→ Exercise: Your reply should consist solely of the number of lines in the data that contain "Stdlib".

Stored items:
*** Begin section ***
(** * mmuko-os: the boot image generator [build_img.py]

    A shallow embedding of [create_boot_image], [verify_image], [print_info]
    and the command-line block of [build_img.py], over a small model of the
    Python runtime they run on: exceptions, the recursion limit, a
    POSIX-like file tree and standard output.

    The file tree holds directories and regular files only: there are no
    device nodes, FIFOs or symbolic links, no permissions, and a write
    never fails for lack of space.  The limits on names and paths are those
    of Linux.

    Python [bytes] and [bytearray] are [list byte]; a Python [int] is [Z];
    a Python [str] is a [string] holding the UTF-8 encoding of the text
    (paths, and everything that is printed). *)

From Stdlib Require Import ZArith Lia List Ascii String.
From Stdlib Require Import Strings.Byte.
From stdpp Require Import base gmap strings list.

Local Open Scope Z_scope.

(** ** Exceptions and the runtime monad *)

Inductive errno : Set :=
  ENOENT | EEXIST | ENOTDIR | EISDIR | EBADF | ENAMETOOLONG.

(** [OSError ENOENT] is Python's [FileNotFoundError], [OSError EEXIST] is
    [FileExistsError], [OSError ENOTDIR] is [NotADirectoryError] and
    [OSError EISDIR] is [IsADirectoryError].  [ValueError] is what the
    file functions raise for a path with an embedded null byte, and what
    a bytearray raises for a value outside range(256). *)
Inductive exn : Set :=
| OSError (e : errno)
| IndexError
| ValueError
| UnicodeDecodeError
| RecursionError
| SystemExit (code : Z).

Inductive outcome (A : Type) : Type :=
| Returns (a : A)
| Raises (e : exn).
Arguments Returns {A} a.
Arguments Raises {A} e.

(** A node of the file tree. *)
Inductive node : Type :=
| Dir
| File (data : list byte).

(** A location is the list of the names from the root down to the node,
    innermost name first; the root is [].  [recursion_room] is what the
    recursion limit of the interpreter leaves to [os.makedirs]: the number
    of calls of it that can still be nested in a first one. *)
Record world : Type := World {
  cwd : list string;
  tree : gmap (list string) node;
  stdout : list string;
  recursion_room : nat
}.

Definition M (A : Type) : Type := world -> world * outcome A.

Definition ret {A} (a : A) : M A := fun w => (w, Returns a).

Definition raise {A} (e : exn) : M A := fun w => (w, Raises e).

Definition bind {A B} (m : M A) (k : A -> M B) : M B :=
  fun w =>
    match m w with
    | (w', Returns a) => k a w'
    | (w', Raises e) => (w', Raises e)
    end.

(** [try: m except e: h e]; the handler returns None for an exception it
    does not catch. *)
Definition try_except {A} (m : M A) (h : exn -> option (M A)) : M A :=
  fun w =>
    match m w with
    | (w', Returns a) => (w', Returns a)
    | (w', Raises e) =>
        match h e with
        | Some k => k w'
        | None => (w', Raises e)
        end
    end.

Notation "'let!' x ':=' m 'in' k" := (bind m (fun x => k))
  (at level 10, x name, m at level 100, k at level 200).
Notation "'do!' m 'in' k" := (bind m (fun _ => k))
  (at level 10, m at level 100, k at level 200).

(** ** Python [str] operations used by [posixpath] *)

Definition truthy (s : string) : bool :=
  match s with
  | EmptyString => false
  | String _ _ => true
  end.

(** [s.rfind(c)]: the highest index of [c] in [s], or -1. *)
Fixpoint rfind_char (c : ascii) (s : string) : Z :=
  match s with
  | EmptyString => -1
  | String a s' =>
      let k := rfind_char c s' in
      if 0 <=? k then k + 1
      else if Ascii.eqb a c then 0 else -1
  end.

(** [s[:n]] and [s[n:]] for a non-negative [n]. *)
Fixpoint str_take (n : nat) (s : string) : string :=
  match n, s with
  | O, _ => EmptyString
  | S _, EmptyString => EmptyString
  | S n', String a s' => String a (str_take n' s')
  end.

Fixpoint str_drop (n : nat) (s : string) : string :=
  match n, s with
  | O, _ => s
  | S _, EmptyString => EmptyString
  | S n', String _ s' => str_drop n' s'
  end.

(** [s == c * len(s)] *)
Fixpoint all_char (c : ascii) (s : string) : bool :=
  match s with
  | EmptyString => true
  | String a s' => Ascii.eqb a c && all_char c s'
  end.

(** [s.rstrip(c)] *)
Fixpoint rstrip_char (c : ascii) (s : string) : string :=
  match s with
  | EmptyString => EmptyString
  | String a s' =>
      match rstrip_char c s' with
      | EmptyString => if Ascii.eqb a c then EmptyString else String a EmptyString
      | r => String a r
      end
  end.

Definition sep : ascii := "/"%char.

(** [posixpath.split]:
      i = p.rfind(sep) + 1
      head, tail = p[:i], p[i:]
      if head and head != sep*len(head): head = head.rstrip(sep)
      return head, tail *)
Definition path_split (p : string) : string * string :=
  let i := rfind_char sep p + 1 in
  let head := str_take (Z.to_nat i) p in
  let tail := str_drop (Z.to_nat i) p in
  let head :=
    if truthy head && negb (all_char sep head) then rstrip_char sep head
    else head in
  (head, tail).

(** [posixpath.dirname]: the head of [posixpath.split]. *)
Definition path_dirname (p : string) : string :=
  let i := rfind_char sep p + 1 in
  let head := str_take (Z.to_nat i) p in
  if truthy head && negb (all_char sep head) then rstrip_char sep head
  else head.

(** ** The file tree and the system calls *)

(** The names between the slashes of a path; an empty name stands for a
    leading, doubled or trailing slash. *)
Fixpoint components (p : string) : list string :=
  match p with
  | EmptyString => [EmptyString]
  | String a p' =>
      if Ascii.eqb a sep then EmptyString :: components p'
      else
        match components p' with
        | c :: cs => String a c :: cs
        | [] => [String a EmptyString]
        end
  end.

Definition is_absolute (p : string) : bool :=
  match p with
  | String a _ => Ascii.eqb a sep
  | EmptyString => false
  end.

(** The longest name and the length that a path must stay under, in
    bytes (Linux: NAME_MAX, and PATH_MAX that counts the final null). *)
Definition NAME_MAX : Z := 255.
Definition PATH_MAX : Z := 4096.

(** The path walk of the kernel: every name is looked up in a directory
    that exists; the last name itself need not exist, but no name is
    longer than [NAME_MAX]. *)
Fixpoint walk (t : gmap (list string) node) (cur : list string)
    (cs : list string) : outcome (list string) :=
  match cs with
  | [] => Returns cur
  | c :: rest =>
      match t !! cur with
      | Some Dir =>
          if decide (c = EmptyString) then walk t cur rest
          else if decide (c = "."%string) then walk t cur rest
          else if decide (c = ".."%string) then walk t (List.tl cur) rest
          else if NAME_MAX <? Z.of_nat (String.length c)
               then Raises (OSError ENAMETOOLONG)
          else walk t (c :: cur) rest
      | Some (File _) => Raises (OSError ENOTDIR)
      | None => Raises (OSError ENOENT)
      end
  end.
*** End section ***
→ Written solution: 2